(** ** The timestamps *)

Lemma format_timestamp_fields x :
  format_timestamp x =
  Py.format_d 2 (Qfloor (x / 60) / 60) +:+ ":" +:+
  Py.format_d 2 (Qfloor (x / 60) mod 60) +:+ ":" +:+
  Py.format_f 6 3 (Py.divmod x 60).2.
Proof.
  unfold format_timestamp.
  change (Py.divmod x 60) with (inject_Z (Qfloor (x / 60)), (Py.divmod x 60).2).
  cbv iota beta.
  set (q := Qfloor (x / 60)).
  change (Py.divmod (inject_Z q) 60)
    with (inject_Z (Qfloor (inject_Z q / 60)), (inject_Z q - inject_Z (Qfloor (inject_Z q / 60)) * 60)%Q).
  cbv iota beta. rewrite PyFacts.int_inject_Z, PyFacts.Qfloor_div_60.
  cbn [Qnum Qden inject_Z]. rewrite Z.mul_1_r.
  replace (Py.int _) with (q mod 60); [reflexivity|].
  unfold Py.int, Qminus, Qplus, Qopp, Qmult, inject_Z. cbn [Qnum Qden].
  change (Z.pos (1 * 1)) with 1. rewrite Z.quot_1_r, Z.mod_eq by lia. lia.
Qed.

(** C4, on floats.  [format_timestamp] maps 0 to "00:00:00.000" and 3661.5
    to "01:01:01.500".  For every finite float that is not negative the
    result is a string [hh:mm:ss.fff] whose four fields consist of decimal
    digits: [hh] is the decimal numeral of a number padded with zeros to two
    digits (so it has at least two), [mm] has exactly two digits and denotes
    a number below 60, [ss] has exactly two and [fff] exactly three, the
    three decimals.  For an infinity and for NaN the function raises
    [ValueError] and returns no string. *)
Theorem format_timestamp_padded :
  Float.format_timestamp (Float.Finite 0) = Ok "00:00:00.000" /\
  Float.format_timestamp (Float.Finite (7323 # 2)) = Ok "01:01:01.500" /\
  (forall x : Q, (0 <= x)%Q -> (x <= Float.max_float)%Q ->
     exists hh mm ss fff : string,
       Float.format_timestamp (Float.Finite x) =
         Ok (hh +:+ ":" +:+ mm +:+ ":" +:+ ss +:+ "." +:+ fff) /\
       all_digits hh = true /\ (2 <= String.length hh)%nat /\
       hh = Py.zfill 2 (Py.str_nat (digits_value hh)) /\
       all_digits mm = true /\ String.length mm = 2%nat /\
       mm = Py.zfill 2 (Py.str_nat (digits_value mm)) /\ digits_value mm < 60 /\
       all_digits ss = true /\ String.length ss = 2%nat /\
       all_digits fff = true /\ String.length fff = 3%nat) /\
  (forall negative : bool,
     Float.format_timestamp (Float.Infinity negative) =
       Raise (Exc ValueError "cannot convert float NaN to integer")) /\
  Float.format_timestamp Float.NaN =
    Raise (Exc ValueError "cannot convert float NaN to integer").
Proof.
  split; [vm_compute; reflexivity|]. split; [vm_compute; reflexivity|].
  split; [|split; [intros []; vm_compute; reflexivity|vm_compute; reflexivity]].
  intros x Hx Hmax.
  destruct (FloatFacts.format_timestamp_finite x Hx Hmax) as (h & m & n & -> & Hh & Hm & Hn).
  assert (Hip : 0 <= n / 1000 < 100).
  { split; [apply Z.div_pos; lia|apply Z.div_lt_upper_bound; lia]. }
  pose proof (Z.mod_pos_bound n 1000 ltac:(lia)) as Hfp.
  exists (Py.zfill 2 (Py.str_nat h)), (Py.zfill 2 (Py.str_nat m)),
    (Py.zfill 2 (Py.str_nat (n / 1000))), (Py.zfill 3 (Py.str_nat (n mod 1000))).
  destruct (PyFacts.zfill_spec 2 (Py.str_nat h)) as (-> & -> & ->).
  destruct (PyFacts.zfill_spec 2 (Py.str_nat m)) as (-> & -> & ->).
  destruct (PyFacts.zfill_spec 2 (Py.str_nat (n / 1000))) as (-> & _ & ->).
  destruct (PyFacts.zfill_spec 3 (Py.str_nat (n mod 1000))) as (-> & _ & ->).
  destruct (PyFacts.str_nat_spec h Hh) as (-> & -> & ?).
  destruct (PyFacts.str_nat_spec m) as (-> & -> & ?); [lia|].
  destruct (PyFacts.str_nat_spec (n / 1000)) as (-> & _ & ?); [lia|].
  destruct (PyFacts.str_nat_spec (n mod 1000)) as (-> & _ & ?); [lia|].
  pose proof (PyFacts.str_nat_length m 2
                ltac:(change (10 ^ Z.of_nat 2) with 100; lia) ltac:(lia)).
  pose proof (PyFacts.str_nat_length (n / 1000) 2
                ltac:(change (10 ^ Z.of_nat 2) with 100; lia) ltac:(lia)).
  pose proof (PyFacts.str_nat_length (n mod 1000) 3
                ltac:(change (10 ^ Z.of_nat 3) with 1000; lia) ltac:(lia)).
  repeat split; try reflexivity; lia.
Qed.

═══

Task directions.
Search the records for the word "intros", then list every line that has it.

Result of this exercise.
  split; [|split; [intros []; vm_compute; reflexivity|vm_compute; reflexivity]].
  intros x Hx Hmax.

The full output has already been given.